A solução que chega por vias ancestrais
Entre as frases que eu gostava de repetir na época de faculdade estava a de que “a mesma força que te derruba é a que pode te erguer”. Não sei se isso é de algum livro e me recuso a fazer buscas na IA para esse artigo – afinal, quero provar um ponto aqui: de que podemos, sim, retomar ao melhor de nossa humanidade. Sem precisar buscar na rede alguém ou algum robô que organize nossas ideias. Mas me parece ter um tom meio junguiano, e explico de onde tirei isso.
Recentemente eu e meu marido Marcelo do Carmo Rodrigues, MSc e MA nos inscrevemos em uma pós-graduação em Psicologia Analítica, porque queremos sim nos tornar analistas junguianos e, mais do que isso, queremos urgentemente sair da ciranda de vaidades das redes sociais, descobrir mais sobre arquétipos atemporais e buscas ancestrais, que movem o ser humano há séculos. Também simplesmente porque adoramos aprender. Aliás, sobre essas diferentes fases de nossa busca insana é o excelente artigo que ele escreveu ontem, que vale a leitura. A boa notícia ao se estudar a Deep Psychology de Jung, como é também conhecida, é a certeza de que é impossível se ler tudo, nem é desejado se saber tudo e ok: é nessa constante busca pelo saber que podemos destruir, redefinir e moldar novas unidades de sentido. Continuamente.

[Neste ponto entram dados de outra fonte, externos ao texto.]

Definition configOf (target : float) (buckets : list (BucketConfig float))
    (autoVoiding : bool) : BucketOptimizerConfig float :=
  {| TargetRTP := target; RTPTolerance := @flit float b64 1 3; Buckets := buckets;
     MinWeight := 1; EnableVoiding := false; VoidedBucketIndices := [];
     EnableAutoVoiding := autoVoiding |}.

Lemma winners_assigned_to_one_bucket_witness :
  let cfg := configOf (@flit float b64 5 1)
               [bucketOf "all" (@flit float b64 1 2) 10 ConstraintFrequency 2 0]%float false in
  Buckets cfg <> [] /\
  exists asg lossIndices,
    @assignOutcomesToBuckets float b64 cfg [0; 2; 5]%float = Some (asg, lossIndices) /\
    length asg = 1%nat.
Proof.
  intros cfg. split; [discriminate|].
  destruct (winners_assigned_to_one_bucket pow_special cfg [0; 2; 5]%float)
    as (asg & loss & Hrun & Hlen & _); [discriminate|].
  exists asg, loss. split; [exact Hrun|exact Hlen].
Defined.

(** C6, refuted as stated, twice over: with no bucket at all the
    assignment of a winning outcome panics; and with the unvalidated buckets
    [+Inf, +Inf] and [-MaxFloat64, -MaxFloat64] a payout of 5 matches
    neither and goes to the first, although the second is nearer. *)
Lemma coverage_needs_a_bucket_and_capped_distances :
  @assignOutcomesToBuckets float b64 (configOf 1%float [] false) [5%float] = None /\
  let far := bucketOf "far" infinity infinity ConstraintAuto 0%float 0%float in
  let near := bucketOf "near" (- b64_MaxFloat64)%float (- b64_MaxFloat64)%float
                ConstraintAuto 0%float 0%float in
  @firstInRange float b64 2 (enumerate [far; near]) 5%float = None /\
  @targetBucket float b64 [far; near] 5%float = 0%nat /\
  PrimFloat.ltb (endpointDistance near 5%float) (endpointDistance far 5%float) = true.
Proof.
  split; [reflexivity|]. cbv zeta. split; [reflexivity|]. split; reflexivity.
Qed.

(** ** What auto-voiding may void *)

Section AutoVoidFacts.
Context {F : Type} `{Float64Ops F}.

(** Row [idx] of the payouts is not a loss. *)
Definition winnerRow (pays : list F) (idx : nat) : Prop :=
  exists p, pays !! idx = Some p /\ fleb p fzero = false.

Variable V : nat -> Prop.

Definition groupsIn (m : list (payoutGroup F)) : Prop :=
  Forall (fun g => Forall V (indices g)) m.

Lemma payoutMap_add_in m p i sim : groupsIn m -> V i -> groupsIn (payoutMap_add m p i sim).
Proof.
  intros Hm Hi. induction m as [|g m IH]; simpl.
  - apply Forall_singleton. simpl. apply Forall_singleton. exact Hi.
  - apply Forall_cons in Hm. destruct Hm as [Hg Hm]. destruct (feqb (payout g) p).
    + apply Forall_cons. split; [|exact Hm]. simpl.
      apply Forall_app. split; [exact Hg|]. apply Forall_singleton. exact Hi.
    + apply Forall_cons. split; [exact Hg|]. apply IH, Hm.
Qed.

Lemma payoutMap_get_in m p g : groupsIn m -> payoutMap_get m p = Some g -> Forall V (indices g).
Proof.
  intros Hm. induction m as [|g0 m IH]; simpl; [discriminate|].
  apply Forall_cons in Hm. destruct Hm as [Hg Hm]. destruct (feqb (payout g0) p).
  - intros [= <-]. exact Hg.
  - apply IH, Hm.
Qed.

Lemma combine_fst_in {B} (l : list nat) (k : list B) :
  Forall V l -> Forall (fun m => V (fst m)) (combine l k).
Proof.
  revert k. induction l as [|a l IH]; intros k Hl; simpl; [constructor|].
  apply Forall_cons in Hl. destruct Hl as [Ha Hl].
  destruct k; [constructor|]. apply Forall_cons. split; [exact Ha|]. apply IH, Hl.
Qed.

Lemma voidOne_in st idx sim reason g :
  Forall V (voidedIndices st) -> V idx -> Forall V (voidedIndices (voidOne st idx sim reason g)).
Proof.
  intros Hst Hi. simpl. apply Forall_app. split; [exact Hst|]. apply Forall_singleton, Hi.
Qed.

Lemma voidDuplicates_in g rtpToRemove : forall members st,
  Forall (fun m => V (fst m)) members -> Forall V (voidedIndices st) ->
  Forall V (voidedIndices (voidDuplicates g members rtpToRemove st)).
Proof.
  induction members as [|[idx sim] members IH]; intros st Hm Hst; simpl; [exact Hst|].
  apply Forall_cons in Hm. destruct Hm as [Hi Hm].
  destruct (fleb rtpToRemove (removedRTP st)); [exact Hst|].
  apply IH; [exact Hm|]. apply voidOne_in; assumption.
Qed.

Lemma voidPhase1_in m rtpToRemove : forall sorted st st',
  groupsIn m -> Forall V (voidedIndices st) ->
  voidPhase1 m sorted rtpToRemove st = Some st' -> Forall V (voidedIndices st').
Proof.
  induction sorted as [|p sorted IH]; intros st st' Hm Hst; simpl.
  - intros [= <-]. exact Hst.
  - destruct (fleb rtpToRemove (removedRTP st)); [intros [= <-]; exact Hst|].
    destruct (payoutMap_get m p) as [g|] eqn:Hg; [|discriminate].
    apply IH; [exact Hm|].
    destruct (1 <? length (indices g))%nat; [|exact Hst].
    apply voidDuplicates_in; [|exact Hst].
    apply Forall_drop, combine_fst_in. eapply payoutMap_get_in; eauto.
Qed.

Lemma firstNotVoided_in voided : forall members idx sim,
  Forall (fun m => V (fst m)) members ->
  firstNotVoided voided members = Some (idx, sim) -> V idx.
Proof.
  induction members as [|[i s] members IH]; intros idx sim Hm; simpl; [discriminate|].
  apply Forall_cons in Hm. destruct Hm as [Hi Hm].
  destruct (memIndex voided i); [apply IH, Hm|].
  intros [= <- _]. exact Hi.
Qed.

Lemma voidPhase2_in m rtpToRemove : forall sorted st st',
  groupsIn m -> Forall V (voidedIndices st) ->
  voidPhase2 m sorted rtpToRemove st = Some st' -> Forall V (voidedIndices st').
Proof.
  induction sorted as [|p sorted IH]; intros st st' Hm Hst; simpl.
  - intros [= <-]. exact Hst.
  - destruct (fleb rtpToRemove (removedRTP st)); [intros [= <-]; exact Hst|].
    destruct (payoutMap_get m p) as [g|] eqn:Hg; [|discriminate].
    apply IH; [exact Hm|].
    destruct (alreadyVoided (voidedIndices st) g <? length (indices g))%nat; [|exact Hst].
    destruct (firstNotVoided _ _) as [[idx sim]|] eqn:Hf; [|exact Hst].
    apply voidOne_in; [exact Hst|].
    eapply firstNotVoided_in; [|exact Hf].
    apply combine_fst_in. eapply payoutMap_get_in; eauto.
Qed.

End AutoVoidFacts.

Section AutoVoidRows.
Context {F : Type} `{Float64Ops F}.

Lemma groupByPayout_in (pays : list F) (sims : list Z) m :
  groupByPayout pays sims = Some m -> groupsIn (winnerRow pays) m.
Proof.
  unfold groupByPayout.
  apply (foldM_invariant (groupsIn (winnerRow pays))); [|constructor].
  intros m0 [i p] m1 Hin Hm0. apply elem_of_enumerate in Hin.
  destruct (fleb p fzero) eqn:Hp; [intros [= <-]; exact Hm0|].
  destruct (sims !! i) as [sim|]; [|discriminate].
  intros [= <-]. apply payoutMap_add_in; [exact Hm0|]. exists p. auto.
Qed.

(** Auto-voiding voids rows of the table that are not losses. *)
Lemma autoSelectOutcomesToVoid_rows (pays : list F) sims target minRTP vi vo :
  autoSelectOutcomesToVoid pays sims target minRTP = Some (vi, vo) ->
  Forall (winnerRow pays) vi.
Proof.
  unfold autoSelectOutcomesToVoid.
  destruct (fleb minRTP target); [intros [= <- _]; constructor|].
  destruct (length pays =? 0)%nat; [intros [= <- _]; constructor|].
  unfold voidingPlan. destruct (groupByPayout pays sims) as [m|] eqn:Hm; [|discriminate].
  apply groupByPayout_in in Hm.
  assert (Hm' : groupsIn (winnerRow pays) (map (setRtpPerOutcome (length pays)) m)).
  { unfold groupsIn in *. change (map (setRtpPerOutcome (length pays)) m)
      with (setRtpPerOutcome (length pays) <$> m).
    apply Forall_fmap. eapply Forall_impl; [exact Hm|]. intros g Hg. exact Hg. }
  destruct (voidPhase1 _ _ _ _) as [st1|] eqn:H1; [|discriminate].
  destruct (voidPhase2 _ _ _ _) as [st2|] eqn:H2; [|discriminate].
  intros [= <- _].
  eapply voidPhase2_in; [exact Hm'| |exact H2].
  eapply voidPhase1_in; [exact Hm'| |exact H1]. constructor.
Qed.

Antes dizíamos que conhecimento sem organização é apenas informação. Agora se pode dizer que conhecimento sem construção, ancoragem na alma ou objetivo é permissão para o caos e o vazio existencial. Terminando aqui esse texto meio em desabafo, desejo que as palavras possam novamente ser fonte de alento para nós todos. E por minha prática em grupos corporativos há mais de 20 anos sei que é nas trocas coletivas que encontramos nossas melhores ideias: humanas, imperfeitas e em constante evolução.